** Extracted records follows **
(* ===== verification/Update.v ===== *)
(** * Updates: [lib/cmd_update.py] and the images of [lib/substrate_container.py]

    Updating a container workload: pull or transfer each image, keep the one it had
    under a tag of its own, restart, look at the health of the containers and, when
    they are not well, put the kept images back and restart again.  With it the rollback
    on request, the snapshots of a pet and the verb over all workloads.

    A restart runs each container as its unit does: [podman run --pull=<policy>], which
    takes the image the reference has in the workload's store or, by the policy, what the
    registry serves; a pet keeps the container it has until that is removed
    ([ExecStartPre=-podman create]).

    Parameters: what [podman run] runs under a policy ([pull_rules]), what a registry and root's store hold, which calls fail, the health
    podman reports at each look, which units are active.  The store answers at once: the
    retries for a store that is still coming up, the waits and the temporary file of a
    transfer are not modelled; the retries of a restart are in [Backup]. *)
From S2P Require Import Prelude PyStr Toml Seccomp.
Local Open Scope Z_scope.
(** A body without the field, or split at the line that has it. *)
Lemma body_edit f x d n body t kvs :
  bare f = true -> (forall s, s ∈ body -> in_body s) -> has_key f t = false ->
  read_lines (d, Some (n, t)) body = Some (d, Some (n, t ++ kvs)) ->
  ((forall s, s ∈ body -> misses f s) /\ has_key f kvs = false) \/
  exists b1 s b2 v, body = b1 ++ s :: b2 /\ (forall s, s ∈ b1 -> misses f s) /\ in_body s /\ read_line s = Some (LKey f v) /\ has_key f kvs = true /\
    forall L, read_line L = Some (LKey f x) -> read_lines (d, Some (n, t)) (b1 ++ L :: b2) = Some (d, Some (n, t ++ assoc_set f x kvs)).
Proof.
  intros Hf. revert t kvs. induction body as [|s body IH]; intros t kvs Hb Ht; cbn [read_lines].
  { intros [= E]. apply (f_equal length) in E. rewrite length_app in E. destruct kvs; [|cbn in E; lia]. left. split; [by intros s ?%elem_of_nil|done]. }
  assert (Hs : in_body s) by (apply Hb; by left). assert (Hb' : forall s, s ∈ body -> in_body s) by (intros; apply Hb; by right).
  destruct (read_line s) as [l|] eqn:El; [|done]. cbn [mbind option_bind]. destruct (body_line s l Hs El) as [[-> _]|(k & v & -> & _)]; cbn [add_line mbind option_bind].
  - intros H. destruct (IH t kvs Hb' Ht H) as [[Hm Hk]|(b1 & s' & b2 & v & -> & Hm & Hs' & El' & Hk & Hnew)].
    + left. split; [|done]. intros u [->|Hu]%elem_of_cons; [|by apply Hm]. by eapply line_misses.
    + right. exists (s :: b1), s', b2, v. split_and!; try done.
      * intros u [->|Hu]%elem_of_cons; [|by apply Hm]. by eapply line_misses.
      * intros L HL. cbn [app read_lines]. rewrite El. cbn [mbind option_bind add_line]. by apply Hnew.
  - destruct (has_key k t) eqn:Ek; [done|]. cbn [mbind option_bind]. intros H. destruct (body_adds _ _ _ _ _ Hb' H) as (kvs' & E & Hu).
    assert (Ekv : kvs = (k, v) :: kvs') by (injection E as E; by rewrite <- app_assoc in E; apply app_inv_head in E). subst kvs. clear E.
    destruct (decide (k = f)) as [->|Hne].
    + right. exists [], s, body, v. split_and!; try done; [by intros u ?%elem_of_nil|by rewrite has_key_cons, bool_decide_eq_true_2|].
      intros L HL. cbn [app read_lines]. rewrite HL. cbn [mbind option_bind add_line]. rewrite Ek. cbn [mbind option_bind assoc_set].
      rewrite decide_True by done. rewrite Hu, <- app_assoc; [done|]. intros j _. by rewrite !has_key_app, !has_key_cons.
    + assert (Ht' : has_key f (t ++ [(k, v)]) = false) by (rewrite has_key_app, Ht, has_key_cons, bool_decide_eq_false_2; done).
      assert (H' : read_lines (d, Some (n, t ++ [(k, v)])) body = Some (d, Some (n, (t ++ [(k, v)]) ++ kvs'))) by (rewrite H, <- app_assoc; done).
      destruct (IH _ _ Hb' Ht' H') as [[Hm Hk]|(b1 & s' & b2 & v' & -> & Hm & Hs' & El' & Hk & Hnew)].
      * left. split; [|by rewrite has_key_cons, bool_decide_eq_false_2]. intros u [->|Hu']%elem_of_cons; [|by apply Hm]. eapply line_misses; [done..|]. congruence.
      * right. exists (s :: b1), s', b2, v'. split_and!; try done; [|by rewrite has_key_cons, bool_decide_eq_false_2|].
        -- intros u [->|Hu']%elem_of_cons; [|by apply Hm]. eapply line_misses; [done..|]. congruence.
        -- intros L HL. cbn [app read_lines]. rewrite El. cbn [mbind option_bind add_line]. rewrite Ek. cbn [mbind option_bind].
           rewrite (Hnew L HL), <- app_assoc. cbn [app assoc_set]. by rewrite decide_False.
Qed.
** End of Extracted records **
# Your task
In the records, locate each line holding the string "LKey" and copy it.

# Solution for this problem
  exists b1 s b2 v, body = b1 ++ s :: b2 /\ (forall s, s ∈ b1 -> misses f s) /\ in_body s /\ read_line s = Some (LKey f v) /\ has_key f kvs = true /\
    forall L, read_line L = Some (LKey f x) -> read_lines (d, Some (n, t)) (b1 ++ L :: b2) = Some (d, Some (n, t ++ assoc_set f x kvs)).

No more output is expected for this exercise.